In some of the studies, in which health-related video analyses have been conducted, inconsistencies in viewer video interactions have been reported [30]. Similar to these results, although they were low-quality videos in terms of information content, the experience videos uploaded by patients were watched more often than the others’ in the current study. This discrepancy between viewing rate and information content could occurred because the patients’ experience videos were more entertaining and immersive, and provided application-related experiences to others in a similar position [16-18]. Also, the fact that useful videos are ranked lower due to YouTube’s ranking criteria could affect this result [17, 30]. This indicated that an individual who researches BTX applications with the key words “masseter Botox” was more likely to encounter less useful videos.
In literature, YouTube studies have used some video quality indexes, as the modified Discern index, the mean medical information and content index (MICI), and VIQI. The Discern index determines the written health information, and the MICI analyzes the medical information of the prevalence, symptoms, transmission, diagnosis, and treatment of the videos. The VIQI is a more general index for the video quality analysis, while other indicators determine medical information. In our study, the dental videos were evaluated, and the VIQI was chosen to assess the flow, information, quality, and precision [30]. There were some limitations in our study. First, the study results may change according to key words used in the search. Here, we performed a search using the key words “masseter Botox”. However, internet users can achieve different results using different key words. Second, YouTube content is dynamic. Therefore, search results vary constantly due to the uploading and deletion of videos. Third, we analyzed English language videos only, because of most videos uploaded to YouTube are in English. It is inevitable to encounter different results if including different languages in a search.

Conclusions

YouTube can be an important source of patient information, but the information content quality of the masseter Botox-related videos examined was found to be low. YouTube and similar platforms to be health-related information sources, healthcare professionals, and educational institutions, such as universities or academies, must undertake initiatives. Besides having experts or institutions upload videos with up-to-date information, reviewing the uploaded videos in terms of content is also valuable for directing patients.

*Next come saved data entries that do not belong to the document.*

Lemma begin_acquire_all_or_nothing_witness :
  same_toks demo_ledger
    (fst (begin_acquire io_ok true No_gate demo_claimant "k1" {[ "gpu" := 1%Z; "mem_gb" := 9%Z ]}
            None None None demo_ledger)).
Proof.
  eapply (begin_acquire_all_or_nothing io_ok true No_gate demo_claimant "k1"
            {[ "gpu" := 1%Z; "mem_gb" := 9%Z ]} None None None demo_ledger _ (Ok None));
    [by vm_compute|done|by vm_compute|done].
Defined.



(** With no refused rename, [release] returns exactly what the key holds
    and [transfer] hands it to another key without any unit being free. *)
Theorem release_transfer_refine_counter E a b L :
  renames E → live_custody L → a ≠ "" → b ≠ "" → a ≠ b →
  is_private_holder a = false → is_private_holder b = false →
  counter_of (fst (release E a L)) ≡ counter_release a (counter_of L)
  ∧ counter_of (fst (transfer E a b L)) ≡ counter_transfer a b (counter_of L).
Proof.
  intros HE Hc Ha Hb Hab Hpa Hpb. split.
  - destruct (release E a L) as [L' r] eqn:Hr. apply counter_moves_release; [done|].
    eapply empty_into_free_all; [|exact Hr]. intros; apply HE.
  - destruct (transfer E a b L) as [L' r] eqn:Hr. apply counter_moves_transfer; [done|done|].
    by eapply transfer_all.
Qed.
(* ===== verification/TierFacts.v ===== *)
(** * What the ledger's calls leave alone, and the exact take

    Each call on a holder touches that holder's directory only; the take of
    [TierLedger._take_from] either moves exactly its demand or puts every
    token back. *)

From S2P Require Import Prelude.
From S2P Require Import TokenName.
From S2P Require Import Ledger.
From S2P Require Import LedgerFacts.
From S2P Require Import LedgerEffects.
From S2P Require Import LedgerInv.
From S2P Require Import LedgerCount.
From S2P Require Import Tier.
From stdpp Require Import options.

(** ** Locality *)

(** Only the holder directories in [S] may differ. *)
Definition frame (S : list string) (L L' : Ledger) : Prop :=
  ∀ h, h ∉ S → l_held L' !! h = l_held L !! h.

#[export] Instance frame_preorder S : PreOrder (frame S).
Proof.
  split; [by intros L h|]. intros L1 L2 L3 H1 H2 h Hh. by rewrite H2, H1.
Qed.

Lemma frame_mono S S' L L' : S ⊆ S' → frame S L L' → frame S' L L'.
Proof. intros HS Hf h Hh. apply Hf. set_solver. Qed.

Lemma frame_toks S L L' h : frame S L L' → h ∉ S → toks L' (Held h) = toks L (Held h).
Proof. intros Hf Hh. unfold toks. by rewrite Hf. Qed.

(** The holder directory a place belongs to. *)
Definition dir_of (p : place) : list string := match p with Held h => [h] | _ => [] end.

Lemma put_frame p X L : frame (dir_of p) L (put p X L).
Proof.
  intros h Hh. destruct p as [|h'|]; simpl in *; [done| |done].
  rewrite lookup_insert_ne; [done|]. set_solver.
Qed.

Lemma rename_frame E p q n L e L' :
  rename E p q n L = (e, L') → frame (dir_of p ++ dir_of q) L L'.
Proof.
  unfold rename. destruct (io_rename E p q n); [by intros [= _ <-]|].
  case_bool_decide; intros [= _ <-]; [|done].
  etrans; (eapply frame_mono; [|apply put_frame]); set_solver.
Qed.

Lemma move_loop_frame E p q skip limit ns L m f L' :
  move_loop E p q skip limit ns L = (m, f, L') → frame (dir_of p ++ dir_of q) L L'.
Proof.
  revert limit L m f. induction ns as [|n ns IH]; intros limit L m f; simpl.
  { by intros [= _ _ <-]. }
  case_bool_decide; [by intros [= _ _ <-]|].
  destruct (skip L n); [apply IH|].
  destruct (rename E p q n L) as [[e|] L1] eqn:Hr; apply rename_frame in Hr.
  - destruct (move_loop E p q skip limit ns L1) as [[m1 f1] L2] eqn:Hl. intros [= _ _ <-].
    etrans; [done|by eapply IH].
  - destruct (move_loop E p q skip (pred <$> limit) ns L1) as [[m1 f1] L2] eqn:Hl.
    intros [= _ _ <-]. etrans; [done|by eapply IH].
Qed.

Lemma mkdir_frame h L : frame [h] L (mkdir h L).
Proof.
  intros h' Hh. unfold mkdir. destruct (l_held L !! h); [done|]. simpl.
  rewrite lookup_insert_ne; [done|]. set_solver.
Qed.

Lemma rmdir_frame E h L : frame [h] L (rmdir E h L).
Proof.
  intros h' Hh. unfold rmdir. destruct (l_held L !! h) as [[X [] []]|]; try done.
  destruct (bool_decide (X = ∅) && negb (io_rmdir E h)); [|done]. simpl.
  rewrite lookup_delete_ne; [done|]. set_solver.
Qed.

Lemma insert_frame h H L : frame [h] L (set_held (<[h := H]> (l_held L)) L).
Proof. intros h' Hh. simpl. rewrite lookup_insert_ne; [done|]. set_solver. Qed.

Lemma drop_empty_holder_frame E h L : frame [h] L (_drop_empty_holder E h L).
Proof.
  unfold _drop_empty_holder. destruct (l_held L !! h); [|done].
  case_bool_decide; [|done]. destruct (io_unlink_meta E h); [done|].
  etrans; [apply insert_frame|apply rmdir_frame].
Qed.

Lemma empty_into_free_frame E h L L' r :
  _empty_into_free E h L = (L', r) → frame [h] L L'.
Proof.
  unfold _empty_into_free. destruct (is_dir h L); cbn [negb]; [|by intros [= <- _]].
  destruct (move_loop _ _ _ _ _ _ _) as [[m f] L1] eqn:Hm. apply move_loop_frame in Hm. simpl in Hm.
  destruct f; [by intros [= <- _]|].
  destruct (l_held L1 !! h) as [H|]; [|by intros [= <- _]].
  case_if; intros [= <- _]; [done|].
  etrans; [done|]. etrans; [apply insert_frame|apply rmdir_frame].
Qed.

Lemma per_kind_frame S f counts done L d L' :
  (∀ kind want L c L', f kind want L = (c, L') → frame S L L') →
  per_kind f counts done L = (d, L') → frame S L L'.
Proof.
  intros Hf. revert done L d. induction counts as [|[kind c] counts IH]; intros done L d; simpl.
  - by intros [= _ <-].
  - case_bool_decide; [apply IH|].
    destruct (f kind (Z.to_nat c) L) as [c' L1] eqn:HL. intros H'.
    etrans; [by eapply Hf|by eapply IH].
Qed.

Lemma release_count_frame E k counts L d L' :
  release_count E k counts L = (d, L') → frame [k] L L'.
Proof.
  unfold release_count. destruct (is_dir k L); cbn [negb]; [|by intros [= _ <-]].
  destruct (per_kind _ _ _ _) as [d1 L1] eqn:Hk. intros [= _ <-].
  etrans; [|apply drop_empty_holder_frame].
  eapply per_kind_frame; [|exact Hk]. clear. intros kind want L c L' H. cbn beta in H.
  destruct (move_loop _ _ _ _ _ _ _) as [[m f] L1] eqn:Hm. simplify_eq. by apply move_loop_frame in Hm.
Qed.

Lemma take_loop_frame E h need ns L t r L' :
  take_loop E h need ns L = (t, r, L') → frame [h] L L'.
Proof.
  revert need L t. induction ns as [|n ns IH]; intros need L t; simpl; [by intros [= _ _ <-]|].
  case_bool_decide; [by intros [= _ _ <-]|].
  destruct (rename E Free (Held h) n L) as [[[]|] L1] eqn:Hr; apply rename_frame in Hr; simpl in Hr.
  - intros Ht. etrans; [done|by eapply IH].
  - by intros [= _ _ <-].
  - destruct (take_loop E h (need - 1) ns L1) as [[t' r'] L2] eqn:Ht. intros [= _ <- <-].
    etrans; [done|by eapply IH].
Qed.

Lemma take_kinds_frame E h ad ti g ws L a L' :
  take_kinds E h ad ti g ws L = (a, L') → frame [h] L L'.
Proof.
  revert L. induction ws as [|[kind v] ws IH]; intros L; simpl; [by intros [= _ <-]|].
  destruct (if bool_decide (kind = "cpu") then _ else _) as [ns|e]; [|by intros [= _ <-]].
  destruct (take_loop E h _ _ L) as [[t r] L1] eqn:Ht. apply take_loop_frame in Ht.
  destruct r; [|by intros [= _ <-]].
  case_if; [by intros [= _ <-]|]. intros H'. etrans; [done|by apply IH].
Qed.

(** A begin without adaptive decisions touches its private directory only. *)
Lemma begin_frame E lf fl c k d L L' r :
  begin_acquire E lf fl c k d None None None L = (L', r) → frame [handle_for c k] L L'.
Proof.
  assert (∀ lf, _begin_acquire_locked E lf c k d None None None L = (L', r) →
                frame [handle_for c k] L L') as Hlock.
  { intros lf'. unfold _begin_acquire_locked. destruct lf'; cbn [negb]; [|by intros [= <- _]].
    case_if; [by intros [= <- _]|].
    destruct (acquire_attempt _ _ _ _ _ _ _) as [a L2] eqn:Ha.
    assert (frame [handle_for c k] L L2) as H2.
    { unfold acquire_attempt in Ha. destruct (take_kinds _ _ _ _ _ _ _) as [a3 L3] eqn:Ht.
      apply take_kinds_frame in Ht. etrans; [apply (mkdir_frame (handle_for c k) (set_shortage None L))|].
      by destruct a3; simplify_eq/=. }
    destruct a; [by intros [= <- _]|..];
      destruct (_empty_into_free E (handle_for c k) L2) as [L3 r3] eqn:He;
      apply empty_into_free_frame in He; destruct r3; intros [= <- _]; by etrans. }
  unfold begin_acquire. destruct fl; [apply Hlock|by intros [= <- _]|].
  case_if; [by intros [= <- _]|]. case_if; [by intros [= <- _]|]. apply Hlock.
Qed.

(** ** Begin and commit, whatever the file system refuses *)

Lemma fresh_no_meta h L : l_held L !! h = None → cpu_meta h L = None ∧ gpu_meta h L = None.
Proof. unfold cpu_meta, gpu_meta. by intros ->. Qed.

Lemma begin_refused E lf fl c k d L L' r :
  l_held L !! handle_for c k = None →
  (∀ n, io_rename E (Held (handle_for c k)) Free n = None) →
  begin_acquire E lf fl c k d None None None L = (L', r) →
  (∀ h, r ≠ Ok (Some h)) → same_toks L L'.
Proof.
  intros Hf HE. unfold begin_acquire. destruct fl as [| |adm rsv s].
  - by apply begin_locked_refused.
  - intros [= <- _] _. apply set_shortage_same.
  - case_if; [intros [= <- _] _; apply set_shortage_same|].
    case_if; [intros [= <- _] _; apply set_shortage_same|]. by apply begin_locked_refused.
Qed.

(** A begin that returns a handle holds exactly the demand under it. *)
Lemma begin_locked_done E lf c k d L L1 hh :
  _begin_acquire_locked E lf c k d None None None L = (L1, Ok (Some hh)) → plain (l_free L) →
  hh = handle_for c k ∧ same_meta L L1
  ∧ ∃ X, moves Free (Held hh) X L L1 ∧ (∀ kind, count_of kind X = demand_of d kind)
         ∧ size X = asked_total (sorted_items (wanted_of d)).
Proof.
  unfold _begin_acquire_locked. destruct lf; cbn [negb]; [|done]. intros Hb Hpl.
  rewrite andb_true_r in Hb. case_bool_decide as Hw.
  { simplify_eq. split_and!; [done|done|]. exists ∅. split_and!.
    - eapply moves_same_r; [apply moves_refl|apply set_shortage_same].
    - intros kind. unfold demand_of. rewrite <- asked_sorted, Hw. done.
    - by rewrite Hw. }
  destruct (acquire_attempt _ _ _ _ _ _ _) as [a L2] eqn:Ha.
  destruct a; [|by destruct (_empty_into_free _ _ _) as [? []]..]. simplify_eq. split; [done|].
  unfold acquire_attempt in Ha. destruct (take_kinds _ _ _ _ _ _ _) as [a1 L2] eqn:Ht.
  destruct a1; [|done..]. simpl in Ha. simplify_eq.
  assert (same_toks L (mkdir (handle_for c k) (set_shortage None L))) as HS
    by (etrans; [apply set_shortage_same|apply mkdir_same]).
  pose proof (proj1 HS Free : l_free _ = l_free _) as Hfr.
  pose proof (take_kinds_same_meta _ _ _ _ _ _ _ _ _ Ht) as Hmeta.
  destruct (take_kinds_done _ _ _ _ _ Ht) as (X & HX & Hcnt & Hsz);
    [apply sorted_items_NoDup|apply all_pos_wanted|by rewrite Hfr|]. split.
  - etrans; [|exact Hmeta]. intros h'. apply (mkdir_meta h' _ (set_shortage None L)).
  - exists X. split_and!; [by eapply moves_same_l| |done]. intros kind. by rewrite Hcnt, asked_sorted.
Qed.

Lemma begin_done E lf fl c k d L L1 hh :
  begin_acquire E lf fl c k d None None None L = (L1, Ok (Some hh)) → plain (l_free L) →
  hh = handle_for c k ∧ same_meta L L1
  ∧ ∃ X, moves Free (Held hh) X L L1 ∧ (∀ kind, count_of kind X = demand_of d kind)
         ∧ size X = asked_total (sorted_items (wanted_of d)).
Proof.
  unfold begin_acquire. destruct fl; [apply begin_locked_done|done|].
  case_if; [done|]. case_if; [done|]. apply begin_locked_done.
Qed.

(** What a commit moved, and that it touched nothing else. *)
Lemma commit_some E k h L c m L' :
  h ≠ k → cpu_meta h L = None → gpu_meta h L = None →
  commit_acquire E k h L = (L', m, c) →
  (∀ n, c = Ok n → n = length m) ∧ NoDup m ∧ moves (Held h) (Held k) (list_to_set m) L L' ∧ frame [k; h] L L'.
Proof.
  intros Hne Hmc Hmg. unfold commit_acquire. destruct (is_dir h L) eqn:Hd; cbn [negb].
  2: { intros [= <- <- <-]. split_and!; [by intros n [= <-]|constructor|apply moves_refl|done]. }
  case_if; [intros [= <- <- <-]; split_and!; [done|constructor|apply moves_refl|done]|]. cbv zeta.
  case_if.
  { intros [= <- <- <-]. split_and!; [done|constructor| |apply (frame_mono [k]); [set_solver|apply mkdir_frame]].
    eapply moves_same_r; [apply moves_refl|apply mkdir_same]. }
  destruct (mkdir_meta h k L) as [M1 M2].
  destruct (no_meta_moves E h k (mkdir k L)) as [-> ->]; [by rewrite M1|by rewrite M2|].
  rewrite M1, M2, Hmc, Hmg. cbn [unread_sidecar andb bool_decide].
  destruct (move_loop _ _ _ _ _ _ _) as [[m' f] L3] eqn:Hm. intros [= <- <- <-].
  pose proof (move_loop_frame _ _ _ _ _ _ _ _ _ _ Hm) as Hfr.
  apply move_loop_moves in Hm as [Hm Hsub]; [|congruence|apply NoDup_listing].
  split_and!; [by intros n [= <-]| | |].
  - eapply sublist_NoDup; [apply NoDup_listing|exact Hsub].
  - eapply moves_same_r; [|apply rmdir_same]. eapply moves_same_l; [apply mkdir_same|done].
  - etrans; [apply (frame_mono [k]); [set_solver|apply mkdir_frame]|].
    etrans; [apply (frame_mono [h; k]); [set_solver|exact Hfr]|].
    apply (frame_mono [h]); [set_solver|apply rmdir_frame].
Qed.

(** Tokens moved through an empty middle place. *)
Lemma moves_via a b c X L L1 L2 :
  a ≠ b → b ≠ c → a ≠ c → toks L b = ∅ → moves a b X L L1 → moves b c X L1 L2 → moves a c X L L2.
Proof.
  intros Hab Hbc Hac Hb (H1 & H2 & H3 & H4 & H5) (K1 & K2 & K3 & K4 & K5).
  split_and!; [done| | | |congruence].
  - rewrite K4 by done. done.
  - rewrite K3, H4 by done. done.
  - intros p Hp Hq. destruct (decide (p = b)) as [->|]; [|by rewrite K4, H4].
    rewrite K2, H3, Hb. set_solver.
Qed.

(** A whole subset returned by name. *)
Lemma return_taken_all E k names L n L' :
  (∀ n, io_rename E (Held k) Free n = None) → NoDup names →
  (∀ n, n ∈ names → n ∈ toks L (Held k)) → _return_taken E k names L = (n, L') →
  moves (Held k) Free (list_to_set names) L L' ∧ frame [k] L L'.
Proof.
  intros HE Hnd Hin. unfold _return_taken. destruct (move_loop _ _ _ _ _ _ _) as [[m f] L1] eqn:Hm.
  intros [= _ <-].
  assert (f = false) as -> by (by eapply move_loop_no_fail; [| | | |exact Hm]).
  assert (m = names) as -> by (by eapply move_loop_all; [| | |exact Hm|]).
  pose proof (move_loop_frame _ _ _ _ _ _ _ _ _ _ Hm) as Hfr. simpl in Hfr.
  apply move_loop_moves in Hm as [Hm _]; [|done|done].
  split; [eapply moves_same_r; [exact Hm|apply drop_empty_holder_same]|].
  etrans; [exact Hfr|apply drop_empty_holder_frame].
Qed.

Further studies are needed to examine the usefulness of YouTube and other digital platforms, and to test its usability as a pre-clinical information platform for informing patients about BTX applications for bruxism-induced masseter hypertrophy.

Acknowledgements

We would like to thank Hande Emir for the statistical analyses.

CONFLICT OF INTEREST

The authors declare no potential conflicts of interest with respect to the research, authorship, and/or publication of this article.